Problem requirements:
Every line in the records below between the one holding "[str(n)] and the" and the one holding "Definition pad (width", inclusive, is to be set down exactly; all other lines are to be left out.
BEGIN
(** [interpolator]: every record is sliced with the constant 564. *)
Definition interpolator (L : Lib) (cfg : config) (infile : string)
    (grid : Z) (method : string) (x y : list float) (w : world)
  : outcome (option dict) * world :=
  let fname := fname L infile grid method in
  let new_fname := new_fname L cfg infile grid method in
  let fs := remove_if_present (files w) new_fname in
  match mesh_gen grid with
  | None => (Exit 1, say ErrMeshGrid fs w)
  | Some (grid_x, grid_y) =>
    match open_reader L fs infile ≫= next with
    | Err e => (Exit 1, say (ErrInterp e) fs w)
    | Ok reader =>
      match stream (transform_row L 564 method x y grid_x grid_y)
                   new_fname reader [] fs with
      | (Err e, fs) => (Exit 1, say (ErrInterp e) fs w)
      | (Ok bg_bf, fs) =>
        let fs := final_flush fs new_fname bg_bf in
        (Return (Some [("grid", CInt grid);
                       ("method", CStr method);
                       ("file", CStr (stem L infile));
                       ("interpolation_duration",
                        CNum (elapsed_time L infile grid method))]),
         say (Finished fname) fs w)
      end
    end
  end.

Definition main (L : Lib) (cfg : config) (w : world) : outcome unit * world :=
  let fs := remove_if_present (files w) (METRICS cfg) in
  let w := {| files := fs; console := console w |} in
  match read_centroids L fs (INT_P cfg) with
  | Err e => (Raise e, w)
  | Ok (x, y) =>
    match sweep (λ file grid method, interpolator L cfg file grid method x y)
                (METRICS cfg) (jobs_of (IN_FILES cfg)) w with
    | (Return _, w) => (Return (), say TotalElapsed (files w) w)
    | stopped => stopped
    end
  end.
End mesh_interp.

(** ** [reverse_interp.py] *)

Module reverse_interp.
Import mesh_interp.
(** * MyAwesomeAgent: the random agent with a per-frame recorder

    A shallow embedding of [src/agents/my_awesome_agent.py].  The class
    derives from [agents.agent.Agent] and uses the enumerations and the
    frame structure of [agents.structs]; neither module is part of the
    translated file, so what the agent needs from them is an interface
    ([ActionSchema], [RandomSource]) or is modelled from the specification
    and says so in its comment. *)

From Stdlib Require Import ZArith Decimal DecimalString DecimalN Ascii String.
From stdpp Require Import base tactics option list gmap strings.

Local Open Scope Z_scope.
Set Warnings "-register-all".

(** ** Python values of JSON-native shape

    The dictionaries and lists the agent builds ([frame_data], the payload
    handed to [set_data], the structured reasoning) only hold integers,
    strings, booleans, lists and string-keyed dictionaries.  A dictionary is
    an association list in insertion order, as [dict] literals keep it. *)

Inductive json : Type :=
| JNull
| JBool (b : bool)
| JInt (z : Z)
| JStr (s : string)
| JList (items : list json)
| JDict (fields : list (string * json)).

(** [d[key]] on a dictionary literal whose keys are distinct. *)
Fixpoint assoc (key : string) (fields : list (string * json)) : option json :=
  match fields with
  | [] => None
  | (k, v) :: rest => if String.eqb k key then Some v else assoc key rest
  end.

Definition json_get (key : string) (doc : json) : option json :=
  match doc with
  | JDict fields => assoc key fields
  | _ => None
  end.

(** ** Integer formatting

    [str(n)] and the format specification [04d] of f-strings, over the
    decimal digits of the Standard Library. *)

Module PyFormat.

(** The decimal digits of a natural number, most significant first. *)
Definition digits (n : N) : string := NilEmpty.string_of_uint (N.to_uint n).

(** [str(z)] for an [int]. *)
Definition str (z : Z) : string :=
  if z <? 0 then "-" +:+ digits (Z.abs_N z) else digits (Z.abs_N z).

(** [n] copies of the character ["0"]. *)
Fixpoint zeros (n : nat) : string :=
  match n with
  | O => ""
  | S n' => String "0" (zeros n')
  end.

(** [s.zfill]-style padding of a digit string up to [width] characters. *)
Definition pad (width : nat) (s : string) : string :=
  zeros (width - String.length s) +:+ s.

(** [f"{z:04d}"]: sign-aware zero padding, the sign counts in the width. *)
Definition format_04d (z : Z) : string :=
  if z <? 0 then "-" +:+ pad 3 (digits (Z.abs_N z)) else pad 4 (digits (Z.abs_N z)).

(** Reading a padded number back: only used to show the format is
    injective. *)
Definition read_digits (s : string) : option N :=
  N.of_uint <$> NilEmpty.uint_of_string s.

Definition read_int (s : string) : option Z :=
  match s with
  | String "-" s' => (fun n => - Z.of_N n) <$> read_digits s'
  | _ => Z.of_N <$> read_digits s
  end.

(** The characters a formatted integer is made of. *)
Definition is_digit (c : ascii) : bool :=
  match c with
  | "0" | "1" | "2" | "3" | "4" | "5" | "6" | "7" | "8" | "9" => true
  | _ => false
  end%char.

Fixpoint all_chars (p : ascii -> bool) (s : string) : bool :=
  match s with
  | EmptyString => true
  | String c s' => p c && all_chars p s'
  end.

Definition numeric_char (c : ascii) : bool := is_digit c || Ascii.eqb c "-".

End PyFormat.

(** ** The module [json]

    [json.dumps(doc, indent=2)] with the default [ensure_ascii], and
    [json.loads].  A character of a string is a code point below 256. *)

Module Json.

Definition dq : ascii := "034".
Definition bs : ascii := "\".
Definition lf : ascii := "010".

Definition hex_digit (n : N) : ascii :=
  match n with
  | 0 => "0" | 1 => "1" | 2 => "2" | 3 => "3" | 4 => "4" | 5 => "5" | 6 => "6" | 7 => "7"
  | 8 => "8" | 9 => "9" | 10 => "a" | 11 => "b" | 12 => "c" | 13 => "d" | 14 => "e"
  | _ => "f"
  end%N%char.

(** One character of a string, as [ensure_ascii] writes it. *)
Definition escape_char (c : ascii) : string :=
  if Ascii.eqb c dq then String bs (String dq "")
  else if Ascii.eqb c bs then String bs (String bs "")
  else if Ascii.eqb c "008" then "\b"
  else if Ascii.eqb c "012" then "\f"
  else if Ascii.eqb c "010" then "\n"
  else if Ascii.eqb c "013" then "\r"
  else if Ascii.eqb c "009" then "\t"
  else if ((N_of_ascii c <? 32) || (126 <? N_of_ascii c))%N then
    "\u00" +:+ String (hex_digit (N_of_ascii c / 16)) (String (hex_digit (N_of_ascii c mod 16)) "")
  else String c "".

Fixpoint escape (s : string) : string :=
  match s with
  | EmptyString => ""
  | String c s' => escape_char c +:+ escape s'
  end.

Definition quote (s : string) : string := String dq (escape s +:+ String dq "").

Fixpoint spaces (n : nat) : string :=
  match n with
  | O => ""
  | S n' => String " " (spaces n')
  end.

(** ['\n' + ' ' * (2 * level)]. *)
Definition newline_indent (level : nat) : string := String lf (spaces (2 * level)).

(** [item_separator + newline_indent] between the items of a list or a
    dictionary. *)
Definition item_separator (level : nat) : string := "," +:+ newline_indent level.

Fixpoint join (separator : string) (chunks : list string) : string :=
  match chunks with
  | [] => ""
  | [chunk] => chunk
  | chunk :: rest => chunk +:+ separator +:+ join separator rest
  end.

(** [json.dumps(j, indent=2)] at a nesting level. *)
Fixpoint dumps_at (level : nat) (j : json) : string :=
  match j with
  | JNull => "null"
  | JBool true => "true"
  | JBool false => "false"
  | JInt z => PyFormat.str z
  | JStr s => quote s
  | JList [] => "[]"
  | JList items =>
      "[" +:+ newline_indent (S level)
      +:+ join (item_separator (S level)) (map (dumps_at (S level)) items)
      +:+ newline_indent level +:+ "]"
  | JDict [] => "{}"
  | JDict fields =>
      "{" +:+ newline_indent (S level)
      +:+ join (item_separator (S level))
            (map (fun kv => quote kv.1 +:+ ": " +:+ dumps_at (S level) kv.2) fields)
      +:+ newline_indent level +:+ "}"
  end.

Definition dumps (j : json) : string := dumps_at 0 j.

(** *** Reading: [json.loads] on integers, strings, booleans, null, arrays
    and objects.  A float is outside the model: where Python reads one,
    this reader gives up. *)

Definition is_ws (c : ascii) : bool :=
  match c with
  | " " | "009" | "010" | "013" => true
  | _ => false
  end%char.

Fixpoint skip_ws (s : string) : string :=
  match s with
  | String c s' => if is_ws c then skip_ws s' else s
  | EmptyString => ""
  end.
(** The part of a canonical address above depth [k], from its page numbers. *)
Lemma canonical_div sz k va : valid_sz sz -> (k <= max_level sz)%nat -> canonical sz va = true ->
  let m := 2 ^ (sz - vshift k) in let r := (va / 2 ^ vshift k) mod m in
  va / 2 ^ vshift k = if r <? m / 2 then r else r + 2 ^ (64 - vshift k) - m.
Proof.
  intros Hsz Hk Hc. cbn zeta.
  assert (Hs : vshift k + 9 <= sz <= 57).
  { destruct (max_level_cases sz Hsz) as [[E Em]|[[E Em]|[E Em]]]; rewrite Em in Hk;
      unfold vshift; lia. }
  pose proof (vshift_pos k).
  assert (E1 : 2 ^ (sz - vshift k) / 2 = 2 ^ (sz - 1 - vshift k)).
  { replace (sz - vshift k) with (Z.succ (sz - 1 - vshift k)) by lia.
    rewrite Z.pow_succ_r, Z.mul_comm, Z.div_mul by lia. done. }
  rewrite E1. set (b := 2 ^ vshift k). assert (Hb : 0 < b) by (apply pow_vshift_pos).
  assert (F : forall n, vshift k <= n -> 2 ^ n = b * 2 ^ (n - vshift k)).
  { intros n Hn. unfold b. rewrite <- Z.pow_add_r by lia. f_equal. lia. }
  assert (G : 2 ^ (sz - vshift k) = 2 * 2 ^ (sz - 1 - vshift k)).
  { rewrite <- Z.pow_succ_r by lia. f_equal. lia. }
  assert (K : 2 ^ (64 - vshift k) = 2 ^ (sz - vshift k) * 2 ^ (64 - sz)).
  { rewrite <- Z.pow_add_r by lia. f_equal. lia. }
  assert (0 < 2 ^ (sz - 1 - vshift k)) by lia. assert (1 <= 2 ^ (64 - sz)) by lia.
  unfold canonical in Hc. apply orb_true_iff in Hc. rewrite !andb_true_iff, !Z.leb_le, !Z.ltb_lt in Hc.
  rewrite (F (sz - 1)), (F 64) in Hc by lia.
  replace (sz - 1 - vshift k) with (sz - vshift k - 1) in * by lia.
  pose proof (Z.div_mod va b ltac:(lia)). pose proof (Z.mod_pos_bound va b Hb).
  set (h := 2 ^ (sz - vshift k - 1)) in *. set (q := va / b) in *.
  destruct Hc as [[? ?]|[? ?]].
  - assert (0 <= q < h) by nia. rewrite (Z.mod_small q) by lia. destruct (Z.ltb_spec q h); lia.
  - assert (2 ^ (64 - vshift k) - h <= q < 2 ^ (64 - vshift k)) by nia.
    assert (q mod 2 ^ (sz - vshift k) = q - (2 ^ (64 - vshift k) - 2 ^ (sz - vshift k))) as ->.
    { symmetry. apply (Z.mod_unique _ _ (2 ^ (64 - sz) - 1)); lia. }
    destruct (Z.ltb_spec (q - (2 ^ (64 - vshift k) - 2 ^ (sz - vshift k))) h); lia.
Qed.

Lemma agree_block sz k va va0 : valid_sz sz -> (k <= max_level sz)%nat ->
  canonical sz va = true -> canonical sz va0 = true -> va0 mod 2 ^ vshift k = 0 ->
  agree k (max_level sz) va va0 <-> va0 <= va < va0 + 2 ^ vshift k.
Proof.
  intros Hsz Hk Hc Hc0 Hal. pose proof (pow_vshift_pos k) as Hb.
  pose proof (Z.div_mod va (2 ^ vshift k) ltac:(lia)). pose proof (Z.mod_pos_bound va _ Hb).
  pose proof (Z.div_mod va0 (2 ^ vshift k) ltac:(lia)).
  split.
  - intros Ha. apply (agree_mod k (max_level sz)) in Ha; [|done]. rewrite <- sz_vshift in Ha by done.
    pose proof (canonical_div sz k va Hsz Hk Hc) as E. pose proof (canonical_div sz k va0 Hsz Hk Hc0) as E0.
    cbn zeta in E, E0. rewrite Ha in E. rewrite <- E0 in E. nia.
  - intros Hr j Hj. apply (vpn_of_div k); [lia|].
    symmetry. apply (Z.div_unique va (2 ^ vshift k) (va0 / 2 ^ vshift k) (va - va0)); lia.
Qed.

(** ** One block *)

Lemma calcLevel_ok sz k : valid_sz sz -> (k <= max_level sz)%nat ->
  calcLevel sz (vshift k) = Z.of_nat (max_level sz - k).
Proof.
  intros H. destruct (max_level_cases sz H) as [[-> ->]|[[-> ->]|[-> ->]]]; intros Hk;
    repeat (destruct k as [|k]; [reflexivity|]); lia.
Qed.

Section Block.
  Context {heap : Type} {memalign : Z -> Z -> heap -> Z * heap}.
  Context {owns : heap -> Z -> Prop} {room : heap -> nat -> Prop}.
  Context `{Halloc : !MemalignSpec memalign owns room}.
  Context {sz : Z} (Hsz : valid_sz sz) (o : rv64mmu) (root : Z).
  Hypothesis Hroot : mmu_ptes o = K_VADDR_BASE + root.
  Implicit Types (s : mstate heap) (T : gmap Z nat).
  #[local] Abbreviation top := (max_level sz).

Lemma room_drop h k n : room h (k + n) -> room h n.
Proof. induction k; [done|]. intros H. apply IHk. by apply room_less. Qed.

Lemma leaf_pte_leaf prot pa w : prot_rejected prot = false -> is_leaf (leaf_pte (mmu_variant o) prot pa w).
Proof.
  intros Hprot. destruct (leaf_pte_fields (mmu_variant o) prot pa w) as (Hlv & _ & Hr & Hw & Hx & _).
  split; [done|]. unfold is_ptr. rewrite Hlv, Hr, Hw, Hx.
  destruct (prot_ok _ Hprot) as [->|[-> ->]]; [done|by destruct (Z.testbit prot 0)].
Qed.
END
The completed task:
    [str(n)] and the format specification [04d] of f-strings, over the
    decimal digits of the Standard Library. *)

Module PyFormat.

(** The decimal digits of a natural number, most significant first. *)
Definition digits (n : N) : string := NilEmpty.string_of_uint (N.to_uint n).

(** [str(z)] for an [int]. *)
Definition str (z : Z) : string :=
  if z <? 0 then "-" +:+ digits (Z.abs_N z) else digits (Z.abs_N z).

(** [n] copies of the character ["0"]. *)
Fixpoint zeros (n : nat) : string :=
  match n with
  | O => ""
  | S n' => String "0" (zeros n')
  end.

(** [s.zfill]-style padding of a digit string up to [width] characters. *)
Definition pad (width : nat) (s : string) : string :=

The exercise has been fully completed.